Climate Accounting and Auditing Project member and visiting Cambridge University fellow David Pitt-Watson said: “This is the elephant in the climate reporting room. Standard setters have issued clear guidance on the need for transparent disclosure of material climate risk in accounting and audit, but this appears to not be implemented in practice.

“So, for example, we will have fossil assets which are overvalued, and companies not providing for clean-up costs, creating the sort of financial risks which accounting and audit aim to protect against. The challenge in this letter from ClientEarth, is that it appears auditors’ interpretations in effect will turn a blind eye to existing standard setter guidance. They may seem nerdy, but if we don’t follow existing rules, we are in trouble. That is especially true when we are writing new ones.”

Climate Accounting and Auditing Project member and former director of the Financial Reporting Council’s Reporting Lab Sue Harding said: “It’s essential to ascertain what the auditors seem to be saying, and it’s difficult to understand how some of the GPPC’s interpretations, as articulated in the ClientEarth letter, may tally with the standards themselves and standard setter and regulatory expectations.

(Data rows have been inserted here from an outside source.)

(** C3.  With [best] the maximum of the pattern scores ([0.0] for an empty
    mapping) and [adjusted = (overall + best) / 2], [determine_severity]
    returns the label of the first range [[low, high)] of the threshold
    table that contains [adjusted]; it returns ENFERMEDAD_CRONICA (CHRONIC)
    when [adjusted >= 1.0]; and when no range contains [adjusted] and
    [adjusted < 1.0] it falls back to NO_ENFERMO (NOT_SICK).  In
    particular the overall score 0.0 with the empty mapping gives
    NO_ENFERMO, and the overall score 1.0 with the mapping x -> 1.0 gives
    ENFERMEDAD_CRONICA. *)
Theorem C3_determine_severity :
  (forall (overall_score : Q) (pattern_scores : dict Q) (best adjusted : Q),
     strongest pattern_scores best ->
     adjusted == (overall_score + best) / 2 ->
     (forall l1 severity range l2,
        severity_thresholds diagnosis_model = l1 ++ (severity, range) :: l2 ->
        within adjusted range ->
        (forall e, In e l1 -> ~ within adjusted (snd e)) ->
        determine_severity diagnosis_model overall_score pattern_scores
        = Ok severity)
     /\ (1 <= adjusted ->
         determine_severity diagnosis_model overall_score pattern_scores
         = Ok "ENFERMEDAD_CRONICA")
     /\ (adjusted < 1 ->
         (forall e, In e (severity_thresholds diagnosis_model) ->
                    ~ within adjusted (snd e)) ->
         determine_severity diagnosis_model overall_score pattern_scores
         = Ok "NO_ENFERMO"))
  /\ determine_severity diagnosis_model 0.0 [] = Ok "NO_ENFERMO"
  /\ determine_severity diagnosis_model 1.0 [("x", 1.0)]
     = Ok "ENFERMEDAD_CRONICA".
Proof.
  split; [|split; reflexivity].
  intros overall ps best adjusted Hbest Hadj.
  destruct (determine_severity_unfold diagnosis_model overall ps)
    as (best0 & Hbest0 & ->).
  assert (E : (overall + best0) / 2.0 == adjusted).
  { rewrite Hadj, half_eq, (strongest_unique _ _ _ Hbest Hbest0).
    reflexivity. }
  rewrite (threshold_loop_compat _ _ _ E).
  assert (Eleb : Py.leb 1.0 ((overall + best0) / 2.0) = Py.leb 1.0 adjusted)
    by (unfold Py.leb; now rewrite E).
  rewrite Eleb. clear E Eleb.
  repeat split.
  - intros l1 sev rg l2 Hsplit Hin Hbefore.
    assert (Hsome : threshold_loop (severity_thresholds diagnosis_model)
                      adjusted = Some sev).
    { apply threshold_loop_some. exists l1, rg, l2. auto. }
    now rewrite Hsome.
  - intros Hhigh. rewrite (model_threshold_loop_high _ Hhigh).
    assert (Hleb : Py.leb 1.0 adjusted = true) by (apply leb_le; lra).
    now rewrite Hleb.
  - intros Hlow Hnone. apply threshold_loop_none in Hnone. rewrite Hnone.
    assert (Hleb : Py.leb 1.0 adjusted = false) by (apply leb_gt; lra).
    now rewrite Hleb.
Qed.
(** C1, as amended.  For a knowledge base that exists and each aggregate
    kind, a dispatch is answered with the in-progress error, which names
    the Task, exactly when the pointer of that kind is set, the Task it
    names exists and the progress of that Task is neither -1 nor 1.  Once
    that Task is done (1) or failed (-1), a dispatch on a knowledge base
    with at least one document succeeds: it creates the aggregate Task
    and answers with its id. *)
Theorem single_flight k kb_id w kb :
  truthy kb_id = true →
  KnowledgebaseService.get_by_id kb_id w = Some kb →
  ((∃ tid p, (handle (run_aggregate k kb_id) w).1 = Responded (in_progress k tid p))
   ↔ (∃ tid t, pointer k kb = Some tid ∧ truthy tid = true ∧
        TaskService.get_by_id tid w = Some t ∧
        in_terminal (task_progress t) = false)) ∧
  (∀ tid t,
     pointer k kb = Some tid → truthy tid = true →
     TaskService.get_by_id tid w = Some t →
     in_terminal (task_progress t) = false →
     handle (run_aggregate k kb_id) w
       = (Responded (in_progress k tid (task_progress t)), w)) ∧
  (∀ tid t,
     pointer k kb = Some tid →
     TaskService.get_by_id tid w = Some t →
     in_terminal (task_progress t) = true →
     DocumentService.get_by_kb_id kb_id w ≠ [] →
     ∃ w',
       handle (run_aggregate k kb_id) w
         = (Responded (get_json_result
              (DField (pointer_field k) (get_uuid (uuids w))) None None), w') ∧
       tasks w'
         = (tasks w ++ [TaskService.new_task (get_uuid (uuids w))
                          GRAPH_RAPTOR_FAKE_DOC_ID (ty k) 0
                          (map doc_id (DocumentService.get_by_kb_id kb_id w))])%list).
Proof.
  intros Hid Hkb.
  assert (∀ tid t,
     pointer k kb = Some tid → truthy tid = true →
     TaskService.get_by_id tid w = Some t →
     in_terminal (task_progress t) = false →
     handle (run_aggregate k kb_id) w
       = (Responded (in_progress k tid (task_progress t)), w)) as Hconflict.
  { intros tid t Hp Htid Ht Hterm. apply handle_return.
    by apply run_aggregate_conflict with kb. }
  split; [|split; [exact Hconflict|]].
  - split.
    + intros (tid' & p & Hr).
      destruct (pointer k kb) as [tid|] eqn:Hp; [|passes_check Hr Hp].
      destruct (truthy tid) eqn:Htid; [|passes_check Hr Hp].
      destruct (TaskService.get_by_id tid w) as [t|] eqn:Ht; [|passes_check Hr Hp].
      destruct (in_terminal (task_progress t)) eqn:Hterm; [passes_check Hr Hp|].
      by exists tid, t.
    + intros (tid & t & Hp & Htid & Ht & Hterm).
      exists tid, (task_progress t). by rewrite (Hconflict tid t).
  - intros tid t Hp Ht Hterm Hdocs.
    destruct (run_aggregate_pass k kb_id w kb Hid Hkb)
      as (w0 & _ & Htasks & _ & Huuid & Hw0 & Hrun).
    { intros ? ? Hp' _ Ht'. rewrite Hp in Hp'. simplify_eq; congruence. }
    destruct (DocumentService.get_by_kb_id kb_id w) as [|d docs] eqn:Hd; [done|].
    cbv zeta in Hrun.
    set (r := DocumentService.queue_raptor_o_graphrag_tasks d (ty k) 0
                GRAPH_RAPTOR_FAKE_DOC_ID (map doc_id (d :: docs)) w0) in *.
    set (s := KnowledgebaseService.update_by_id (kbase_id kb)
                [(pointer_field k, Some r.1)] r.2) in *.
    assert (r.1 = get_uuid (uuids w)) as Hr1 by (unfold r; simpl; by rewrite Huuid).
    eexists. split.
    + apply handle_next. rewrite Hrun, Hr1. reflexivity.
    + transitivity (tasks s.2); [by destruct s.1|].
      unfold s. rewrite kb_update_tasks. unfold r.
      by rewrite queue_aggregate_tasks, Htasks, Huuid.
Qed.

(** C7.  When a dispatch goes through and the write of the new Task id
    into the pointer of the knowledge base fails, the request is still
    answered with the id of the new Task, the Task stays in the ledger,
    the pointer is left as it was, and the failure is only logged. *)
Theorem pointer_write_failure k kb_id w kb d docs :
  truthy kb_id = true →
  KnowledgebaseService.get_by_id kb_id w = Some kb →
  (∀ tid t, pointer k kb = Some tid → truthy tid = true →
     TaskService.get_by_id tid w = Some t →
     in_terminal (task_progress t) = true) →
  DocumentService.get_by_kb_id kb_id w = d :: docs →
  kb_update_ok (kbase_id kb) = false →
  ∃ w',
    handle (run_aggregate k kb_id) w
      = (Responded (get_json_result
           (DField (pointer_field k) (get_uuid (uuids w))) None None), w') ∧
    tasks w'
      = (tasks w ++ [TaskService.new_task (get_uuid (uuids w))
                       GRAPH_RAPTOR_FAKE_DOC_ID (ty k) 0
                       (map doc_id (d :: docs))])%list ∧
    knowledgebases w' = knowledgebases w ∧
    last (warnings w')
      = Some ("Cannot save " ++ pointer_field k ++ " for kb " ++ kb_id).
Proof.
  intros Hid Hkb Hfree Hdocs Hfail.
  destruct (run_aggregate_pass k kb_id w kb Hid Hkb Hfree)
    as (w0 & _ & Htasks & Hkbs & Huuid & _ & Hrun).
  rewrite Hdocs in Hrun. cbv zeta in Hrun.
  unfold KnowledgebaseService.update_by_id in Hrun. rewrite Hfail in Hrun.
  simpl in Hrun. rewrite Huuid in Hrun.
  eexists. split; [apply handle_next; exact Hrun|].
  simpl. rewrite Htasks, Hkbs, last_snoc. done.
Qed.
End dispatch_facts.

Lemma single_flight_witness :
  ∃ w',
    handle (kb_app.run_graphrag (E:=sample.env) "K1") sample.world
      = (Responded (get_json_result (DField "graphrag_task_id" "task-") None None),
         w') ∧
    tasks w'
      = (tasks sample.world
         ++ [TaskService.new_task "task-" "graph_raptor_x" "graphrag" 0
               ["D1"; "D2"]])%list.
Proof.
  destruct (single_flight (E:=sample.env) Graphrag "K1" sample.world
              (sample.kb "K1" (Some "g1"))) as (_ & _ & Hdone);
    [reflexivity..|].
  apply (Hdone "g1" (sample.task "g1" "graph_raptor_x" 1));
    [reflexivity..|discriminate].
Defined.

(** The dispatch in the scenario of the specification: while the Task
    [g2] of [K4] is half way, a new dispatch is refused and names [g2]. *)
Example single_flight_in_progress :
  handle (kb_app.run_graphrag (E:=sample.env) "K4") sample.world
  = (Responded (get_error_data_result
       "Task g2 in progress with status 0.5. A Graph Task is already running."),
     sample.world).
Proof. vm_compute. reflexivity. Qed.

(** C1, as stated, fails: the GraphRAG Task [g1] that [K3] points to is
    done, yet the dispatch does not succeed, because [K3] has no
    document. *)
Lemma single_flight_counterexample :
  KnowledgebaseService.get_by_id "K3" sample.world
    = Some (sample.kb "K3" (Some "g1")) ∧
  TaskService.get_by_id "g1" sample.world
    = Some (sample.task "g1" "graph_raptor_x" 1) ∧
  in_terminal 1 = true ∧
  handle (kb_app.run_graphrag (E:=sample.env) "K3") sample.world
    = (Responded (get_error_data_result "No documents in Knowledgebase K3"),
       sample.world).
Proof. vm_compute. repeat split. Qed.

Lemma pointer_write_failure_witness :
  ∃ w',
    handle (kb_app.run_raptor (E:=sample.env) "K2") sample.world
      = (Responded (get_json_result (DField "raptor_task_id" "task-") None None),
         w') ∧
    tasks w'
      = (tasks sample.world
         ++ [TaskService.new_task "task-" "graph_raptor_x" "raptor" 0 ["D3"]])%list ∧
    knowledgebases w' = knowledgebases sample.world ∧
    last (warnings w') = Some "Cannot save raptor_task_id for kb K2".
Proof.
  apply (pointer_write_failure (E:=sample.env) Raptor "K2" sample.world
           (sample.kb "K2" None) (sample.doc "D3" "K2" "0") []);
    try reflexivity.
  intros tid t Hp. discriminate Hp.
Defined.
(** X9. [FunPaySupportAPI.get] calls nothing but [requests.get], without
    payload and at most 22 times (two calls of [method], each of at most
    eleven calls of the library; what the library sends on its own when it
    follows redirects for the fallback call is not counted). The first call
    goes to the root of the support site with a [Cookie] of the golden key
    and [cookie_prefs=1] alone, without a session id. When [get] returns,
    the [csrf_token] of the client is the [csrfToken] entry of its
    [app_data], and the account and the golden key are those it was built
    with. *)
Theorem api_get_bootstrap {World} (env : Env World) (self : FunPaySupportAPI)
        (st : St World) o st' :
  api_get env self st = (o, st') ->
  SETTINGS st' = SETTINGS st /\
  (exists first rest,
      trace st' = trace st ++ map EvRequest (first :: rest) /\
      rq_url first = URL_ROOT /\
      dict_get (rq_headers first) S_COOKIE
      = Some (JStr (py "golden_key=" ++ api_golden_key self
                    ++ py "; cookie_prefs=1")) /\
      Forall (fun r => rq_method r = S_GET /\ rq_data r = []) (first :: rest) /\
      (length (first :: rest) <= 22)%nat) /\
  (forall api, o = Val api ->
     json_subscript (app_data api) S_CSRF_KEY = Ok (csrf_token api) /\
     funpay_account api = funpay_account self /\
     api_golden_key api = api_golden_key self).
Proof.
  unfold api_get. intros H.
  assert (C : forall r, built_by self S_GET (method_headers self [] true) [] r ->
            dict_get (rq_headers r) S_COOKIE
            = Some (JStr (py "golden_key=" ++ api_golden_key self
                          ++ py "; cookie_prefs=1"))).
  { intros r [_ [Hh _]]. rewrite Hh.
    rewrite (method_headers_cookie self [] true). rewrite andb_false_r, app_nil_r. reflexivity. }
  assert (G : forall self' hs l,
            Forall (built_by self' S_GET hs []) l ->
            Forall (fun r => rq_method r = S_GET /\ rq_data r = []) l).
  { intros self' hs l F. eapply Forall_impl; [| exact F].
    intros r B. eapply built_by_get_empty; exact B. }
  bind_step H r1 st1 E1;
    destruct (method_run env _ _ _ _ _ _ _ _ _ E1)
      as [q1 [rest1 [T1 [S1 [B1 [U1 [_ L1]]]]]]].
  all: assert (Req1 : exists first rest,
              trace st1 = trace st ++ map EvRequest (first :: rest) /\
              rq_url first = URL_ROOT /\
              dict_get (rq_headers first) S_COOKIE
              = Some (JStr (py "golden_key=" ++ api_golden_key self
                            ++ py "; cookie_prefs=1")) /\
              Forall (fun r => rq_method r = S_GET /\ rq_data r = [])
                     (first :: rest) /\
              (length (first :: rest) <= 22)%nat)
         by (exists q1, rest1;
             split; [exact T1 | split; [exact U1 | split; [| split]]];
             [apply C; inversion B1; assumption | eapply G; exact B1 | lia]).
  2,3: inversion H; subst;
       (split; [exact S1 | split; [exact Req1 | intros; discriminate]]).
  clear Req1.
  set (self1 := set_phpsessid self _) in *.
  bind_step H r2 st2 E2;
    destruct (method_run env _ _ _ _ _ _ _ _ _ E2)
      as [q2 [rest2 [T2 [S2 [B2 [_ [_ L2]]]]]]].
  all: assert (Tr : trace st2
              = trace st ++ map EvRequest (q1 :: rest1 ++ q2 :: rest2))
         by (rewrite T2, T1, <- app_assoc; cbn [map app];
             rewrite map_app; reflexivity).
  all: assert (Fa : Forall (fun r => rq_method r = S_GET /\ rq_data r = [])
                      (q1 :: rest1 ++ q2 :: rest2))
         by (change (q1 :: rest1 ++ q2 :: rest2)
               with ((q1 :: rest1) ++ q2 :: rest2);
             apply Forall_app; split; eapply G; eassumption).
  all: assert (Le : (length (q1 :: rest1 ++ q2 :: rest2) <= 22)%nat)
         by (cbn [length] in *; rewrite length_app; cbn [length]; lia).
  all: assert (Req : exists first rest,
              trace st2 = trace st ++ map EvRequest (first :: rest) /\
              rq_url first = URL_ROOT /\
              dict_get (rq_headers first) S_COOKIE
              = Some (JStr (py "golden_key=" ++ api_golden_key self
                            ++ py "; cookie_prefs=1")) /\
              Forall (fun r => rq_method r = S_GET /\ rq_data r = [])
                     (first :: rest) /\
              (length (first :: rest) <= 22)%nat)
         by (exists q1, (rest1 ++ q2 :: rest2);
             repeat split; auto; apply C; inversion B1; assumption).
  2,3: inversion H; subst;
       (split; [congruence | split; [exact Req | intros; discriminate]]).
  unfold bind in H at 1.
  destruct (bs_app_config env r2) as [data | e]; cbn [lift ret raise] in H;
    [| inversion H; subst;
       (split; [congruence | split; [exact Req | intros; discriminate]])].
  unfold bind in H at 1.
  destruct (json_subscript data S_CSRF_KEY) as [token | e] eqn:Ej;
    cbn [lift ret raise] in H;
    inversion H; subst;
    (split; [congruence | split; [exact Req |]]).
  - intros api Ea. inversion Ea; subst. cbn. auto.
  - intros; discriminate.
Qed.
(** X8. A burst that spans three calls. The first batch carries the
    burst-start at relative offset [k], the second no tag, the third the
    burst-end at relative offset [e]; all transfers succeed. Then every
    call returns zero and the device receives, in this order, the samples
    [k..N1-1] of the first batch flagged start-now and burst-start, the
    whole second batch and the samples [0..e] of the third with zeroed
    metadata, and the flush flagged burst-end; the sink ends outside a
    burst. *)
Theorem burst_across_calls
    (n1 n2 n3 N1 N2 N3 k e : Z) (t1 t3 : tag_t) s :
  _in_burst s = false ->
  key t1 = "tx_sob"%string -> rel_offset n1 t1 = k ->
  0 <= k < N1 -> 2 * N1 <= INT_MAX ->
  key t3 = "tx_eob"%string -> rel_offset n3 t3 = e ->
  0 <= e -> 2 * e < INT_MAX ->
  (forall i, (i < 4)%nat -> hw (length (calls s) + i)%nat = 0) ->
  let r1 := transmit_with_tags hw n1 [t1] N1 s in
  let r2 := transmit_with_tags hw n2 [] N2 (snd r1) in
  let r3 := transmit_with_tags hw n3 [t3] N3 (snd r2) in
  fst r1 = Some 0 /\ fst r2 = Some 0 /\ fst r3 = Some 0 /\
  snd r3 =
    set_in_burst false
      (log_calls [tx_range k (N1 - 1) flags_burst_start;
                  SyncTx {| tx_buf := Samples 0; tx_count := N2;
                            tx_meta := Some meta_zero |};
                  tx_range 0 e 0; tx_flush] s).
Proof.
  intros Hb Hk1 Hr1 Hidx HN1 Hk3 Hr3 He Hmax Hw r1 r2 r3.
  pose proof (Hw 0%nat ltac:(lia)) as H0. rewrite Nat.add_0_r in H0.
  pose proof (Hw 1%nat ltac:(lia)) as H1.
  pose proof (Hw 2%nat ltac:(lia)) as H2.
  pose proof (Hw 3%nat ltac:(lia)) as H3.
  assert (E1 : r1 = (Some 0, set_in_burst true
                        (log_calls [tx_range k (N1 - 1) flags_burst_start] s))).
  { subst r1. rewrite (transmit_open_eq n1 N1 k) by assumption.
    now rewrite H0. }
  assert (E2 : r2 = (Some 0,
                     log_call (SyncTx {| tx_buf := Samples 0; tx_count := N2;
                                         tx_meta := Some meta_zero |})
                       (snd r1))).
  { subst r2. rewrite transmit_continue_eq by (rewrite E1; reflexivity).
    rewrite E1. cbn [snd log_calls fold_left calls set_in_burst log_call].
    rewrite length_app. cbn [length]. now rewrite H1. }
  assert (E3 : r3 = (Some 0,
                     set_in_burst false
                       (log_calls [tx_range 0 e 0; tx_flush] (snd r2)))).
  { subst r3. rewrite E2, E1.
    cbn [snd log_calls fold_left].
    unfold transmit_with_tags, transmit_with_tags_flow.
    rewrite no_tags_check_cons. cbn [flow_bind tag_loop].
    rewrite (tag_body_eob_ok _ _ t3 _ _ e); try assumption; try reflexivity.
    - cbn [init_locals start_idx]. lia.
    - left. reflexivity.
    - cbn [calls set_in_burst log_call]. rewrite !length_app. cbn [length].
      replace (length (calls s) + 1 + 1)%nat with (length (calls s) + 2)%nat
        by lia. exact H2.
    - cbn [calls set_in_burst log_call]. rewrite !length_app. cbn [length].
      replace (S (length (calls s) + 1 + 1)) with (length (calls s) + 3)%nat
        by lia. exact H3. }
  rewrite E3, E2, E1. cbn [fst snd].
  split; [reflexivity|]. split; [reflexivity|]. split; reflexivity.
Qed.
(** C2, amended. The destination is computed once, before the loop, from
    the override and the port alone: while the sends succeed, the run of the
    broadcaster announces that one destination and then sends every datagram
    to it, and no datagram of any run goes anywhere else. Its address is
    what [inet_addr] returns for the override when the override is not
    empty, and the all-ones address 255.255.255.255 otherwise: for an
    override that is a dotted quad and that [inet_addr] reads as such, it is
    that address, whose dotted form denotes the same address; for an
    override [inet_addr] cannot read ([INADDR_NONE]) it is the all-ones
    address. Its port is [htons] of the configured port, that is the
    configured port reduced modulo 65536 in network byte order, and the
    configured port itself when that is a UDP port. *)
Theorem C2_destination_resolved_once
    (env : Env) (N fuel : nat) (s nPort : Z) (sAddr : string) :
  (forall i, (i < N)%nat -> 0 <= env_sendto env i) ->
  (N <= fuel)%nat ->
  let dst :=
    mk_sockaddr_in AF_INET (htons nPort)
      (if (sAddr =? EmptyString)%string then INADDR_BROADCAST
       else env_inet_addr env sAddr) in
  (exists rest : list event,
      trace (broadcast env fuel s nPort sAddr)
      = Printf (broadcast_to_text dst)
          :: flat_map (fun i => send_iteration s dst (counter i)) (seq 0 N) ++ rest)
  /\ firstn N (sent_destinations (trace (broadcast env fuel s nPort sAddr)))
     = repeat dst N
  /\ Forall (fun d => d = dst) (sent_destinations (trace (broadcast env fuel s nPort sAddr)))
  /\ inet_ntoa INADDR_BROADCAST = "255.255.255.255"%string
  /\ ntohs (sin_port dst) = nPort mod 2 ^ 16
  /\ (valid_port nPort -> ntohs (sin_port dst) = nPort)
  /\ (forall a : Z,
         sAddr <> EmptyString ->
         dotted_quad sAddr = Some a ->
         env_inet_addr env sAddr = a ->
         sin_addr dst = a /\ dotted_quad (inet_ntoa (sin_addr dst)) = Some a)
  /\ (sAddr <> EmptyString ->
      env_inet_addr env sAddr = INADDR_NONE ->
      sin_addr dst = INADDR_BROADCAST).
Proof.
  intros Hok Hfuel dst.
  assert (D : destination env nPort sAddr = dst).
  { unfold destination, dst. destruct sAddr; reflexivity. }
  pose proof (broadcast_loop_successes env s dst N (fuel - N) 0) as E.
  replace (N + (fuel - N))%nat with fuel in E by lia.
  specialize (E ltac:(intros j Hj; apply Hok; lia)). cbn [Nat.add] in E.
  change (counter 0) with 0 in E at 1.
  assert (T : trace (broadcast env fuel s nPort sAddr)
              = [Printf (broadcast_to_text dst)]
                  ++ flat_map (fun i => send_iteration s dst (counter i)) (seq 0 N)
                  ++ trace (broadcast_loop env (fuel - N) N s dst (counter N))).
  { unfold broadcast. rewrite D, printf_then, E. reflexivity. }
  split; [eexists; exact T|]. split; [|split; [|split; [|split; [|split; [|split]]]]].
  - rewrite T, !sent_destinations_app, sent_destinations_iterations, length_seq.
    cbn [sent_destinations flat_map app].
    rewrite firstn_app, repeat_length, Nat.sub_diag, firstn_O, app_nil_r.
    apply firstn_all2. rewrite repeat_length. lia.
  - apply sends_only_to_destinations.
    unfold broadcast. rewrite D, printf_then. cbn [trace fst].
    constructor; [exact I|]. apply broadcast_loop_sends_to_dst.
  - reflexivity.
  - cbn [dst sin_port]. apply ntohs_htons.
  - intros V. cbn [dst sin_port]. rewrite ntohs_htons.
    unfold valid_port in V. apply Z.mod_small. lia.
  - intros a Ne Hq Ha. cbn [dst sin_addr].
    destruct (String.eqb_spec sAddr EmptyString) as [Em|_]; [contradiction|].
    rewrite Ha, inet_ntoa_dotted_quad, (dotted_quad_range sAddr a Hq).
    split; reflexivity.
  - intros Ne Ha. cbn [dst sin_addr].
    destruct (String.eqb_spec sAddr EmptyString) as [Em|_]; [contradiction|].
    rewrite Ha. reflexivity.
Qed.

“Some could serve to limit transparency, and others might even go to the core of how principle-based standards, a foundational element of financial statement reporting and audit, function to ensure appropriate information is presented to investors.”

-ENDS-

Notes to editors:
  • Climate risk has been fundamentally under-reported by some of the largest corporate emitters, even with growing pressure from investors when it comes to company transparency on climate change.
  • In 2022, 34 investors collectively representing over $7.1 trillion in assets wrote to 17 of Europe’s largest companies to ask why their expectations about climate related accounting disclosures had not been met. This followed letters sent in 2020 by investors representing over $9 trillion in assets to 36 of Europe’s largest companies requesting that companies and their auditors consider material climate risks in forthcoming financial statements. In addition, letters were also sent to the UK’s largest audit firms in December 2022, following letters sent in November 2020.
  • Carbon Tracker’s 2022 Still Flying Blind report found that, for the 134 highly carbon-exposed companies assessed:
    • 98% did not provide sufficient information to demonstrate how their financial statements include consideration of the financial impacts of material climate matters; and,
    • 96% of auditors did not sufficiently address how they considered the impact of climate (p.6)
  • As a result, investors are left with an ever-growing risk of backing soon-to-be defunct assets – like oil and gas fields – as the world’s energy systems continue to transform. Without proper disclosure, they are facing a lack of transparency when it comes to investment risk and undertaking of stewardship responsibilities.
  • In its 2020 letter to IASB, the GPPC welcomed guidance from IASB and the IAASB on how climate-related risks should be reflected in accounting and audit and promised to “play [it’s] part” in driving improved transparency. In addition, the GPPC stated that “All GPPC networks will provide technical communications to audit partners and professionals on the recent IASB and IAASB developments and engage with companies and other stakeholders to encourage greater transparency on the impact of climate-related matters on companies’ financial statements”, noting that “Individual GPPC networks and/or their member firms may also be taking additional actions”. To ClientEarth’s knowledge, the GPPC has not publicly articulated its position on these issues since.
About ClientEarth

ClientEarth is a non-profit organisation that uses the law to create systemic change that protects the Earth for – and with – its inhabitants. We are tackling climate change, protecting nature and stopping pollution, with partners and citizens around the globe. We hold industry and governments to account, and defend everyone’s right to a healthy world. From our offices in Europe, Asia and the USA we shape, implement and enforce the law, to build a future for our planet in which people and nature can thrive together.